# Activity:
Search the data for the word "Python" and copy every line where it occurs.

╭──

(** * neon_client/client.py: a shallow embedding and its properties

    The client is a thin binding over an HTTP API.  Python values are
    embedded as an inductive type, dictionaries that are shared between the
    caller and the client live in a store addressed by references, and every
    operation is a computation in a state-and-exception monad whose state
    holds that store together with the log of the calls handed to
    [requests.Session.request].  What the program imports but does not define
    ([requests], [pydantic], the generated [schema] module) is gathered in
    the class [External]. *)

From Stdlib Require Import ZArith.
From stdpp Require Import gmap strings list fin_maps pretty.

Local Open Scope Z_scope.

Set Warnings "-register-all".

(** ** Python values *)

(** The attributes of a [NeonAPI] instance (the session object aside). *)
Record NeonAPI : Type := mkNeonAPI {
  _api_key : string;
  base_url : string;
  user_agent : string
}.

(** The values the client handles: what [json] decoding produces ([None],
    [bool], [int], [str], [list], [dict] with insertion order), instances of
    pydantic models (class name and instance [__dict__]), bound methods,
    classes and the client object.  Floating-point numbers are left out. *)
Inductive pyval : Type :=
| PNone
| PBool (b : bool)
| PInt (n : Z)
| PStr (s : string)
| PList (xs : list pyval)
| PDict (kvs : list (string * pyval))
| PModel (cls : string) (fields : list (string * pyval))
| PMethod (qualname : string)
| PClass (name : string)
| PClient (c : NeonAPI).

(** The entries of an insertion-ordered dictionary with string keys. *)
Abbreviation items := (list (string * pyval)).

(** Python's truth value testing.  A pydantic model defines neither
    [__bool__] nor [__len__], so its instances are always true. *)
Definition truthy (v : pyval) : bool :=
  match v with
  | PNone => false
  | PBool b => b
  | PInt n => negb (Z.eqb n 0)
  | PStr s => negb (String.eqb s "")
  | PList xs => match xs with [] => false | _ => true end
  | PDict kvs => match kvs with [] => false | _ => true end
  | PModel _ _ => true
  | PMethod _ => true
  | PClass _ => true
  | PClient _ => true
  end.

(** [v is not None] *)
Definition is_not_None (v : pyval) : bool :=
  match v with PNone => false | _ => true end.

(** Lookup in an insertion-ordered dictionary. *)
Fixpoint assoc {A : Type} (k : string) (kvs : list (string * A)) : option A :=
  match kvs with
  | [] => None
  | (k', v) :: rest => if String.eqb k k' then Some v else assoc k rest
  end.

(** An instance of a pydantic model. *)
Record Instance : Type := mkInstance {
  inst_cls : string;
  inst_dict : items
}.

Definition as_pyval (o : Instance) : pyval := PModel (inst_cls o) (inst_dict o).

(** ** Exceptions and results *)

Inductive exn : Type :=
| HTTPError (status : Z)            (* requests.exceptions.HTTPError *)
| NeonClientException (msg : string) (* subclass of HTTPError *)
| ConnectionError (msg : string)     (* raised by the session itself *)
| JSONDecodeError
| ValidationError (msg : string)     (* pydantic *)
| KeyError (key : string)
| AttributeError (name : string)
| TypeError (msg : string).

(** [isinstance(e, requests.exceptions.HTTPError)] *)
Definition is_HTTPError (e : exn) : bool :=
  match e with
  | HTTPError _ | NeonClientException _ => true
  | _ => false
  end.

Inductive Result (A : Type) : Type :=
| Ok (a : A)
| Raise (e : exn).
Arguments Ok {A} a.
Arguments Raise {A} e.

(** ** The store and the request log *)

Definition loc := positive.

(** Keyword arguments of [NeonAPI.request]: [headers] is a reference to the
    caller's dictionary, [params] and [json] are passed on untouched.  [None]
    means the keyword was not given. *)
Record Kwargs : Type := mkKwargs {
  kw_headers : option loc;
  kw_params : option items;
  kw_json : option pyval
}.

Definition no_kwargs : Kwargs := mkKwargs None None None.

(** One call of [self._session.request(method, url, headers=..., **kwargs)]:
    the reference passed as [headers], the contents of that dictionary at the
    time of the call, and the remaining keywords. *)
Record Request : Type := mkRequest {
  req_method : string;
  req_url : string;
  req_headers_ref : loc;
  req_headers : gmap string string;
  req_params : option items;
  req_json : option pyval
}.

Record Response : Type := mkResponse {
  status_code : Z;
  text : string
}.

Record State : Type := mkState {
  heap : gmap loc (gmap string string);
  sent : list Request
}.

(** ** What the program imports *)

(** A pydantic model class as far as [model_construct] needs it: its name and
    its declared fields, each with its default ([None] for a required field,
    which has no default). *)
Record DataModel : Type := mkDataModel {
  model_name : string;
  model_fields : list (string * option pyval)
}.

╰──

# Task solution:
    The client is a thin binding over an HTTP API.  Python values are
(** ** Python values *)
(** Python's truth value testing.  A pydantic model defines neither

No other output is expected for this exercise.